Protons inhibit anoctamin 1 by competing with calcium

Abstract

Cl- efflux through Ca2+-activated Cl- channels (CaCCs) in secretory epithelial cells plays a key role in the regulation of fluid secretion. The fluid and electrolyte secretion is closely related to intracellular pH. CaCCs have been known to be inhibited by intracellular acid. However, the molecular mechanism for the inhibition remains unknown. Anoctamin 1 (ANO1) is a Ca2+-activated Cl- channel that mediates numerous physiological functions including fluid secretion in secretory epithelia. However, little is known about whether ANO1 can be modulated by change of intracellular pH. Here, we demonstrate that Ca2+ induced activation of ANO1 and its homolog ANO2 are strongly inhibited by intracellular acid. Intracellular acid caused a rightward shift of the concentration-response curve of Ca2+ in activating ANO1 and ANO2. To identify the location of the acid-induced inhibition, mutations were made on each of all histidine residues in cytoplasmic part of ANO1. However, none of the His-mutant showed the reduction in the acid-induced inhibition.

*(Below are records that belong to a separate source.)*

(** X17. [gaussRandom] returns exactly when the stream, read in pairs from
    the cursor, holds an accepted pair.  When it returns, it has read the
    pairs up to the first accepted one: that pair is accepted, every pair
    before it is rejected, the result is the deviate formed from it and the
    cursor is just past it; and whenever pair [k] is the first accepted one,
    the call returns that deviate as soon as it may take more than [k]
    turns.  On a stream that never has an accepted pair (every draw 0.5,
    say, which gives [u = v = 0]) it loops forever. *)
Theorem gaussRandom_returns_iff (rnd : nat -> R) (p : nat) :
  ((exists fuel r, gaussRandom rnd fuel p = Some r) <->
   (exists k, accepted rnd (p + 2 * k))) /\
  (forall fuel g p', gaussRandom rnd fuel p = Some (g, p') ->
     exists k, (k < fuel)%nat /\
               accepted rnd (p + 2 * k) /\
               (forall j, (j < k)%nat -> ~ accepted rnd (p + 2 * j)) /\
               p' = (p + 2 * k + 2)%nat /\ g = deviate rnd (p + 2 * k)) /\
  (forall k, accepted rnd (p + 2 * k) ->
     (forall j, (j < k)%nat -> ~ accepted rnd (p + 2 * j)) ->
     forall fuel, (k < fuel)%nat ->
       gaussRandom rnd fuel p = Some (deviate rnd (p + 2 * k), (p + 2 * k + 2)%nat)) /\
  (forall fuel, gaussRandom (fun _ => 0.5) fuel p = None).
Proof.
  split; [split|split; [|split]].
  - intros [fuel [r H]]. exact (gaussRandom_returns_accepted rnd fuel p r H).
  - intros [k Hk]. destruct (first_accepted rnd k p Hk) as [k0 [_ [Hk0 Hrej]]].
    exists (S k0). eexists. apply gaussRandom_first; [exact Hrej | exact Hk0 | lia].
  - intros fuel g p' H. exact (gaussRandom_returns_first rnd fuel p g p' H).
  - intros k Hacc Hrej fuel Hfuel. now apply gaussRandom_first.
  - intros fuel. revert p. induction fuel as [|fuel IH]; intros p; [reflexivity|].
    rewrite gaussRandom_S.
    assert (E : Rgeb (pair_s (fun _ => 0.5) p) 1 || Reqb (pair_s (fun _ => 0.5) p) 0 = true).
    { apply orb_true_iff. right. apply Reqb_true.
      unfold pair_s, pair_u, pair_v. lra. }
    rewrite E. apply IH.
Qed.

(** ** Where a path starts *)

Lemma runs_for_collect_head {St A} (body : nat -> M St A) (P0 : A -> Prop) (i : nat) :
  (forall s, runs (body i) s (fun a _ => P0 a)) ->
  (forall j, total (body j)) ->
  forall n s, runs (for_collect (S n) i body) s
                (fun l _ => List.length l = S n /\ exists a rest, l = a :: rest /\ P0 a).
Proof.
  intros H0 Htot n s. cbn [for_collect].
  apply runs_bind. eapply runs_weaken; [apply H0|].
  cbv beta. intros a s1 Ha. apply runs_bind. eapply runs_weaken.
  { apply (runs_for_collect body (fun _ => True)).
    intros j s2. eapply runs_weaken; [apply runs_total, Htot | auto]. }
  cbv beta. intros rest s2 [Hlen _]. apply runs_ret.
  split; [simpl; congruence|]. now exists a, rest.
Qed.

Lemma total_pathStep rnd from to cp1 cp2 tremor bs i :
  fair rnd -> total (pathStep rnd from to cp1 cp2 tremor bs i).
Proof.
  intros Hfair s.
  destruct (runs_pathStep rnd from to cp1 cp2 tremor bs i s Hfair) as [a [s' [Hy _]]].
  eauto.
Qed.
(** Once the spaces in front and the sign are taken off, a decimal literal
    followed by spaces is read as its value, with the sign. *)
Lemma from_string_literal orig buf negative d r :
  PyInt.split_sign (PyInt.skip_spaces buf) = (negative, d ++ r) ->
  d <> EmptyString ->
  DecimalLiteral.all_digits d = true ->
  (String.length d <= PyInt.max_str_digits)%nat ->
  all_spaces r = true ->
  PyInt.from_string orig buf =
    inr (if negative then - DecimalLiteral.value d else DecimalLiteral.value d).
Proof.
  intros Hsplit Hne Hd Hlen Hr. unfold PyInt.from_string. rewrite Hsplit.
  destruct d as [|c d]; [congruence|].
  pose proof Hd as Hd'. cbn [DecimalLiteral.all_digits] in Hd'.
  apply andb_prop in Hd' as [Hc _].
  rewrite append_String. cbv iota beta. rewrite (digit_not_underscore c Hc).
  rewrite <- append_String.
  rewrite (scan_digits_then_spaces _ _ _ _ Hd Hr).
  cbn [PyInt.ndigits PyInt.acc]. rewrite Nat.add_0_l.
  rewrite (proj2 (Nat.ltb_ge _ _) Hlen).
  cbn [String.length Nat.eqb]. rewrite (skip_all_spaces r Hr). reflexivity.
Qed.

Section PaddedLiteral.
Variables l d r : string.
Hypothesis Hl : all_spaces l = true.
Hypothesis Hr : all_spaces r = true.
Hypothesis Hne : d <> EmptyString.
Hypothesis Hd : DecimalLiteral.all_digits d = true.
Hypothesis Hlen : (String.length d <= PyInt.max_str_digits)%nat.

Lemma padded_is_ascii sg :
  PyInt.is_ascii_text (l ++ sign_text sg ++ d ++ r) = true.
Proof.
  rewrite !is_ascii_text_app.
  rewrite (all_spaces_ascii l Hl), (all_spaces_ascii r Hr), (all_digits_ascii d Hd).
  destruct sg; reflexivity.
Qed.

Lemma padded_split sg :
  PyInt.split_sign (PyInt.skip_spaces (l ++ sign_text sg ++ d ++ r)) =
    (match sg with Minus => true | Unsigned | Plus => false end, d ++ r).
Proof.
  rewrite (skip_spaces_app l _ Hl). destruct sg; try reflexivity.
  cbn [sign_text]. rewrite append_Empty.
  destruct d as [|c d']; [congruence|].
  pose proof Hd as Hd'. cbn [DecimalLiteral.all_digits] in Hd'.
  apply andb_prop in Hd' as [Hc _].
  rewrite append_String.
  cbn [PyInt.skip_spaces]. rewrite (digit_not_space c Hc).
  apply (digit_not_sign c Hc).
Qed.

Furthermore, mutation on Glu- or Asp-residues in the multiple acidic-amino acid regions was ineffective in blocking the acid-induced inhibition. Because the Ca2+-binding site of a fungal anoctamin (nhTMEM16) was uncovered by crystallography, mutagenesis was performed in this region. Surprisingly, mutations at Glu, Asp or Asn residues in the hydrophobic core that are known to be essential for Ca2+-induced activation of ANO1 blocked the acid-induced inhibition. These results suggest that protons interfere with Ca2+ at the Ca2+ binding site of ANO1. These findings provide a molecular mechanism underlying the acid-induced inhibition of ANO1, which may contribute to control fluid and electrolyte secretion in the secretory epithelia.